» **AIM OF THE TASK**: Count up the lines below where the word "found" shows up, and respond with the number alone.

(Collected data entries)
══════════════════════════════

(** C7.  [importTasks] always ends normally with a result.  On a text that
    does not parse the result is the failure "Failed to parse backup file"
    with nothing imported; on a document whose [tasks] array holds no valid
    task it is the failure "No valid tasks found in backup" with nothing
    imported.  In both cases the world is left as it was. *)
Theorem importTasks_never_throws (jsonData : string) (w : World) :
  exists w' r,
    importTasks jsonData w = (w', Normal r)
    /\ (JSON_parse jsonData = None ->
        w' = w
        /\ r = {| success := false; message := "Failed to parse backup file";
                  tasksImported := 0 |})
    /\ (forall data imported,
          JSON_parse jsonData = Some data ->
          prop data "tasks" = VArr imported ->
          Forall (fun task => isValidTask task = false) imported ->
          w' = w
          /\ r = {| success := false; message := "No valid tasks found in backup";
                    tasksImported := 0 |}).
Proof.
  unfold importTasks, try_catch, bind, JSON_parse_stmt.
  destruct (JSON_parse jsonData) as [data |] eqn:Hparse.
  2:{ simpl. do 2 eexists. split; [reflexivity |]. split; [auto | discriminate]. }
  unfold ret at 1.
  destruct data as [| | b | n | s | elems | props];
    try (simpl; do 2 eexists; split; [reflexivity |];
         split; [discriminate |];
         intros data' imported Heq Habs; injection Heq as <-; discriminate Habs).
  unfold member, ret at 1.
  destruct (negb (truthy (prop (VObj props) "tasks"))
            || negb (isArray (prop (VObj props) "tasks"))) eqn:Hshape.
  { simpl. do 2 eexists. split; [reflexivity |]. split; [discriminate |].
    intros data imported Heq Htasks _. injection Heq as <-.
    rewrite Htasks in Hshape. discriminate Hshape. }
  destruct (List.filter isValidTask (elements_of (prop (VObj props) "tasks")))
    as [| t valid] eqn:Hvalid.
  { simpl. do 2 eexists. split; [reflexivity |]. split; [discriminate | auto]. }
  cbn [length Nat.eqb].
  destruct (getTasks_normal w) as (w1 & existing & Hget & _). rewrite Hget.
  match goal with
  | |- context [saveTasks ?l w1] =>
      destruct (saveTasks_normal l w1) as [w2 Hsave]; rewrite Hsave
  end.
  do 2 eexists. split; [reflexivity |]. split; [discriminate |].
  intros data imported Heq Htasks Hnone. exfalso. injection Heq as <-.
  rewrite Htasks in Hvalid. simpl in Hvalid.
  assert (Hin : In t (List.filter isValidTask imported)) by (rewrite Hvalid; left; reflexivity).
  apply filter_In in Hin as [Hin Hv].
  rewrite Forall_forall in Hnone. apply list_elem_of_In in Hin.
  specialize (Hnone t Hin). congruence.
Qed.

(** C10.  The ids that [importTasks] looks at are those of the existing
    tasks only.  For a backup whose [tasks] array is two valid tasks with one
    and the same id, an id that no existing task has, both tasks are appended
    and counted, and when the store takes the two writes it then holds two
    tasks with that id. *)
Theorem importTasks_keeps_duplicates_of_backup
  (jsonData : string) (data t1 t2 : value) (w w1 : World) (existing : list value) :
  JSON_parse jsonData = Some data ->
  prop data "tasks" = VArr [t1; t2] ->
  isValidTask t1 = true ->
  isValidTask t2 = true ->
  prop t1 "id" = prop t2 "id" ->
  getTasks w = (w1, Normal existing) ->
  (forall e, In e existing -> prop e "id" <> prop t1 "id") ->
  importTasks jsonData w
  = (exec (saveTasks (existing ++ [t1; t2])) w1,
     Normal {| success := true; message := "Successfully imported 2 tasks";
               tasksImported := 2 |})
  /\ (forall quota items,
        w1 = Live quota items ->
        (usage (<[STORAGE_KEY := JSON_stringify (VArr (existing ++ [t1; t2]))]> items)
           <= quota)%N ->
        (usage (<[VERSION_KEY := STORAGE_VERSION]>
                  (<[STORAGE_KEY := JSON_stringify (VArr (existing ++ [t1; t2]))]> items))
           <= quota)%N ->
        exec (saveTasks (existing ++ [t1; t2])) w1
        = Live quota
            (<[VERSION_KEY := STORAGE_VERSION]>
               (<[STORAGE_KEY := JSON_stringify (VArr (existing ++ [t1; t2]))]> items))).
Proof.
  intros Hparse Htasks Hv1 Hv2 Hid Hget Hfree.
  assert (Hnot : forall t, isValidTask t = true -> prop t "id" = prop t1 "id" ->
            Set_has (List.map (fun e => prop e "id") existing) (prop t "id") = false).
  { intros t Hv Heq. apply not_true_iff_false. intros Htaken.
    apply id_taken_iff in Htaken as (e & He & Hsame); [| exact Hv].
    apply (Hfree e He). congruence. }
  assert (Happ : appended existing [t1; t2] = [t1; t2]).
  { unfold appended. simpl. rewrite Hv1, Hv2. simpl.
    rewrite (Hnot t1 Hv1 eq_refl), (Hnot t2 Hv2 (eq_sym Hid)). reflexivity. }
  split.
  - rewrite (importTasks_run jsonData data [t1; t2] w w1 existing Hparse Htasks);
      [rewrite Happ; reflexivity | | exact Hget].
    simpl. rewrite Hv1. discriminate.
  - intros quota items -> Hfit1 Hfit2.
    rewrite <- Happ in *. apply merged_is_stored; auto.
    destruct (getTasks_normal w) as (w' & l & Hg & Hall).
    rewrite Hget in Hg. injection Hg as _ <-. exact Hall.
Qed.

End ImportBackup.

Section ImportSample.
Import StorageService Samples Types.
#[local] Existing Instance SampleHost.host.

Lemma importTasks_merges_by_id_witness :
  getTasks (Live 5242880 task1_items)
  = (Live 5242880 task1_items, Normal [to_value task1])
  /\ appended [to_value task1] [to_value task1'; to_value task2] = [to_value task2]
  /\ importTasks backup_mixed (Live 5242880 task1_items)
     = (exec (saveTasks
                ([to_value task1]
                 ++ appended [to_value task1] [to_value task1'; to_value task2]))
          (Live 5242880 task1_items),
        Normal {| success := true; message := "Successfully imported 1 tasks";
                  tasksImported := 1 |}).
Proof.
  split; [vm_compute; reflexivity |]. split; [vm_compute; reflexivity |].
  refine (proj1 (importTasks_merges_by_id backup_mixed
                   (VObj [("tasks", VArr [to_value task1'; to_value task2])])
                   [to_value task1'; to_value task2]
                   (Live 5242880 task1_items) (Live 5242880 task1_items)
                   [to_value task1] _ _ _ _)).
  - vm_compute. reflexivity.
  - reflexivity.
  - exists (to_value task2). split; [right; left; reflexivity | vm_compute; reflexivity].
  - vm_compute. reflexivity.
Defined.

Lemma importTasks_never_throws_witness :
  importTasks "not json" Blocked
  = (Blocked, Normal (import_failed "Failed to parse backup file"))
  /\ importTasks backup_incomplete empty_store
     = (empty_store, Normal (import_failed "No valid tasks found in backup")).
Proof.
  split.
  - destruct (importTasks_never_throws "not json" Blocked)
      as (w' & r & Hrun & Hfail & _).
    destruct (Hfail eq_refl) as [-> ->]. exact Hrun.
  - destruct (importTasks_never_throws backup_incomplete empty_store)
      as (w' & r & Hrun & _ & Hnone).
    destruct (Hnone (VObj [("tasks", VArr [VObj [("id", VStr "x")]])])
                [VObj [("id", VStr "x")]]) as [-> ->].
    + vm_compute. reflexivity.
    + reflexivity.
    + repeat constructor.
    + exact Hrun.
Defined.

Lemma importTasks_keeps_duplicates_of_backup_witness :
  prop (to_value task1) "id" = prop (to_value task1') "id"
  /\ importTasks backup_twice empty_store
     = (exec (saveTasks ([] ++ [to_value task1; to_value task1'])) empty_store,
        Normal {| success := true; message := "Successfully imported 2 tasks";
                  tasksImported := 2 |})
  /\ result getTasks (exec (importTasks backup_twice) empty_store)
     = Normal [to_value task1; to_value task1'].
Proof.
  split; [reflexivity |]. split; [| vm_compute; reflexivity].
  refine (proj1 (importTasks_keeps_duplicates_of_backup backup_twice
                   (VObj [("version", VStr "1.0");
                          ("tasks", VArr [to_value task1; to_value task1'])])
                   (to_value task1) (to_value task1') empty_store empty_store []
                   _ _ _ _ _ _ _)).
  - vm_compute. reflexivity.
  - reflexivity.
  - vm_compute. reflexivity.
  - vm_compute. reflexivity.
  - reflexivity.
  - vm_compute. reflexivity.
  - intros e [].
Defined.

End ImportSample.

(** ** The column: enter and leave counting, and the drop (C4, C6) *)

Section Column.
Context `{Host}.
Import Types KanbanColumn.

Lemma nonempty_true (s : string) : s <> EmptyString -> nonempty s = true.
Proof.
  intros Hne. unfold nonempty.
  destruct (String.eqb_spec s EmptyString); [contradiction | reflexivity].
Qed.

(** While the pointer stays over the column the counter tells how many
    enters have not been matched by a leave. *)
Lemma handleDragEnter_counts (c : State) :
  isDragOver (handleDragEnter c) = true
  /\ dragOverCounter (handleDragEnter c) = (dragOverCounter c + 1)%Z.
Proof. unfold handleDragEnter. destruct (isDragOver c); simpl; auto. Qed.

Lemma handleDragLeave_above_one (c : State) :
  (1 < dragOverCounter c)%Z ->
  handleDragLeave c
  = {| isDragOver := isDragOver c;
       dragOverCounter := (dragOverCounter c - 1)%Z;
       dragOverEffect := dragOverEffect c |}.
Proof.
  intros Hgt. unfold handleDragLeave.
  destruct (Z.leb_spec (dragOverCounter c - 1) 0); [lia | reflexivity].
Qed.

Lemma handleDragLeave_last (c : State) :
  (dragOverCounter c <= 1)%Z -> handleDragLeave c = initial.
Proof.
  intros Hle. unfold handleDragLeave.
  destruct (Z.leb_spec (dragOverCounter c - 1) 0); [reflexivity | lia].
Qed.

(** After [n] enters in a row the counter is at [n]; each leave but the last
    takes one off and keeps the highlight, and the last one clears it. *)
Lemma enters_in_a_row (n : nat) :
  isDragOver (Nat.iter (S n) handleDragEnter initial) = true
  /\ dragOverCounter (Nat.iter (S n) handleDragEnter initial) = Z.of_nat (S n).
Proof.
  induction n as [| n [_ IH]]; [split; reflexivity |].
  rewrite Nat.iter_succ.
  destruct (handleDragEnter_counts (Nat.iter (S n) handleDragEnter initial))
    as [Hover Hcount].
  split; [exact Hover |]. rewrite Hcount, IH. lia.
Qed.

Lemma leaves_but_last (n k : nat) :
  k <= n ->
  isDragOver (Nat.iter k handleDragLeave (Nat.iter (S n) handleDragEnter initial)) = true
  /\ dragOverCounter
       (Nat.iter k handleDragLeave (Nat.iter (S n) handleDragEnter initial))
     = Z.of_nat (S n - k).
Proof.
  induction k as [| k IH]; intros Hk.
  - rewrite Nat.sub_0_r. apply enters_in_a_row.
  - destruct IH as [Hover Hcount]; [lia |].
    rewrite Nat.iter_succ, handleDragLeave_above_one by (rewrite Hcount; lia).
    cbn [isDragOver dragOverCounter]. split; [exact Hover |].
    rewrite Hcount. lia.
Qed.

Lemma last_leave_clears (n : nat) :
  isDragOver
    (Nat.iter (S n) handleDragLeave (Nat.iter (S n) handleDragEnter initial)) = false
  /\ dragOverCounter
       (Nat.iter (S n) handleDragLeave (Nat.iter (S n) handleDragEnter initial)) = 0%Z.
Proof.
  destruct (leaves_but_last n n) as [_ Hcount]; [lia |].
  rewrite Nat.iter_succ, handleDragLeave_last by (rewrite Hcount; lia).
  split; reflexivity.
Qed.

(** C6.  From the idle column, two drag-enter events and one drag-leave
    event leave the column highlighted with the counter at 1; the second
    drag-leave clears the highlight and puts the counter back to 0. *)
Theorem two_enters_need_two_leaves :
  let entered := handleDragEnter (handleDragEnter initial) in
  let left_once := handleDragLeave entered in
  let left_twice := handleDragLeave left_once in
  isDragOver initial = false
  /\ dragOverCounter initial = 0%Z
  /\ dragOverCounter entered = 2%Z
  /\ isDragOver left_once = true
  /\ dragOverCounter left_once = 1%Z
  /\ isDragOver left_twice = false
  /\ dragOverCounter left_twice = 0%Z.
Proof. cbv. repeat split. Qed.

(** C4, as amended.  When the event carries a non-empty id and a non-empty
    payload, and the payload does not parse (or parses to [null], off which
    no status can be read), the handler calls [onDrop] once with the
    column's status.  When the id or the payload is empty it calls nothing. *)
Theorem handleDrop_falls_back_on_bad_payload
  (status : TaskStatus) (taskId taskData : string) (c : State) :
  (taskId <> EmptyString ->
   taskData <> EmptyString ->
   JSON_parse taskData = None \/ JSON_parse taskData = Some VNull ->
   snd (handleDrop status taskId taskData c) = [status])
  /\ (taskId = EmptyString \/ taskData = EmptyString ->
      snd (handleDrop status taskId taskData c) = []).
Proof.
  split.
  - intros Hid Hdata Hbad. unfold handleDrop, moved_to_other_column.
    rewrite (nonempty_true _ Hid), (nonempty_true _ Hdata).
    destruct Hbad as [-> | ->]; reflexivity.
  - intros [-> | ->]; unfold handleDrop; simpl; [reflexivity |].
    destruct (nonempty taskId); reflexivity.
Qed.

══════════════════════════════

» **SOLUTION**: 3